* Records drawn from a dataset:
Lemma py_max_nat_spec (l : list nat) (m : nat) :
  result (py_max_nat l) = inr m ->
  In m l /\ forall i, In i l -> (i <= m)%nat.
Proof.
  destruct l as [| x rest]; simpl; [discriminate |]. intros [= <-].
  revert x; induction rest as [| y rest IH]; intros x; simpl.
  - split; auto. intros i [<- | []]; lia.
  - destruct (IH (Nat.max x y)) as [Hin Hup]. split.
    + simpl. set (m := fold_left Nat.max rest (Nat.max x y)) in *.
      destruct Hin as [E | Hin]; [| tauto].
      destruct (Nat.max_spec x y) as [[_ E'] | [_ E']];
        rewrite E' in E; tauto.
    + intros i [<- | [<- | Hi]].
      * specialize (Hup _ (or_introl eq_refl)). lia.
      * specialize (Hup _ (or_introl eq_refl)). lia.
      * apply Hup; auto.
Qed.

(** * Double precision *)

Lemma pow2_pos (e : Z) : (0 < 2 ^ e)%Q.
Proof. apply Qpower_0_lt. reflexivity. Qed.

Lemma pow2_plus (a b : Z) : (2 ^ (a + b) == 2 ^ a * 2 ^ b)%Q.
Proof. apply Qpower_plus. discriminate. Qed.

Lemma pow2_le (a b : Z) : (a <= b)%Z -> (2 ^ a <= 2 ^ b)%Q.
Proof. intros H. apply Qpower_le_compat_l; [exact H | discriminate]. Qed.

Lemma pow2_lt_inv (a b : Z) : (2 ^ a < 2 ^ b)%Q -> (a < b)%Z.
Proof. intros H. apply Qpower_lt_compat_l_inv with (q := 2%Q); [exact H | reflexivity]. Qed.

Lemma pow2_inject (a : Z) : (0 <= a)%Z -> (inject_Z (2 ^ a) == 2 ^ a)%Q.
Proof. intros H. now rewrite Zpower_Qpower. Qed.

(** [Z.log2] brackets a positive integer between two powers of two. *)
Lemma Zlog2_bracket (n : Z) :
  (0 < n)%Z ->
  (2 ^ Z.log2 n <= inject_Z n /\ inject_Z n < 2 ^ (Z.log2 n + 1))%Q.
Proof.
  intros Hn. pose proof (Z.log2_nonneg n) as H0.
  destruct (Z.log2_spec n Hn) as [Hlo Hhi].
  rewrite <- !pow2_inject by lia. rewrite <- Zle_Qle, <- Zlt_Qlt.
  split; [exact Hlo |]. now rewrite <- Z.add_1_r in Hhi.
Qed.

* Exercise goal:
Print each record word for word.

* Exercise answer:
Lemma py_max_nat_spec (l : list nat) (m : nat) :
  result (py_max_nat l) = inr m ->
  In m l /\ forall i, In i l -> (i <= m)%nat.
Proof.
  destruct l as [| x rest]; simpl; [discriminate |]. intros [= <-].
  revert x; induction rest as [| y rest IH]; intros x; simpl.
  - split; auto. intros i [<- | []]; lia.
  - destruct (IH (Nat.max x y)) as [Hin Hup]. split.
    + simpl. set (m := fold_left Nat.max rest (Nat.max x y)) in *.
      destruct Hin as [E | Hin]; [| tauto].
      destruct (Nat.max_spec x y) as [[_ E'] | [_ E']];
        rewrite E' in E; tauto.
    + intros i [<- | [<- | Hi]].
      * specialize (Hup _ (or_introl eq_refl)). lia.
      * specialize (Hup _ (or_introl eq_refl)). lia.
      * apply Hup; auto.
Qed.

(** * Double precision *)

Lemma pow2_pos (e : Z) : (0 < 2 ^ e)%Q.
Proof. apply Qpower_0_lt. reflexivity. Qed.

Lemma pow2_plus (a b : Z) : (2 ^ (a + b) == 2 ^ a * 2 ^ b)%Q.
Proof. apply Qpower_plus. discriminate. Qed.

Lemma pow2_le (a b : Z) : (a <= b)%Z -> (2 ^ a <= 2 ^ b)%Q.
Proof. intros H. apply Qpower_le_compat_l; [exact H | discriminate]. Qed.

Lemma pow2_lt_inv (a b : Z) : (2 ^ a < 2 ^ b)%Q -> (a < b)%Z.
Proof. intros H. apply Qpower_lt_compat_l_inv with (q := 2%Q); [exact H | reflexivity]. Qed.

Lemma pow2_inject (a : Z) : (0 <= a)%Z -> (inject_Z (2 ^ a) == 2 ^ a)%Q.
Proof. intros H. now rewrite Zpower_Qpower. Qed.

(** [Z.log2] brackets a positive integer between two powers of two. *)
Lemma Zlog2_bracket (n : Z) :
  (0 < n)%Z ->
  (2 ^ Z.log2 n <= inject_Z n /\ inject_Z n < 2 ^ (Z.log2 n + 1))%Q.
Proof.
  intros Hn. pose proof (Z.log2_nonneg n) as H0.
  destruct (Z.log2_spec n Hn) as [Hlo Hhi].
  rewrite <- !pow2_inject by lia. rewrite <- Zle_Qle, <- Zlt_Qlt.
  split; [exact Hlo |]. now rewrite <- Z.add_1_r in Hhi.
Qed.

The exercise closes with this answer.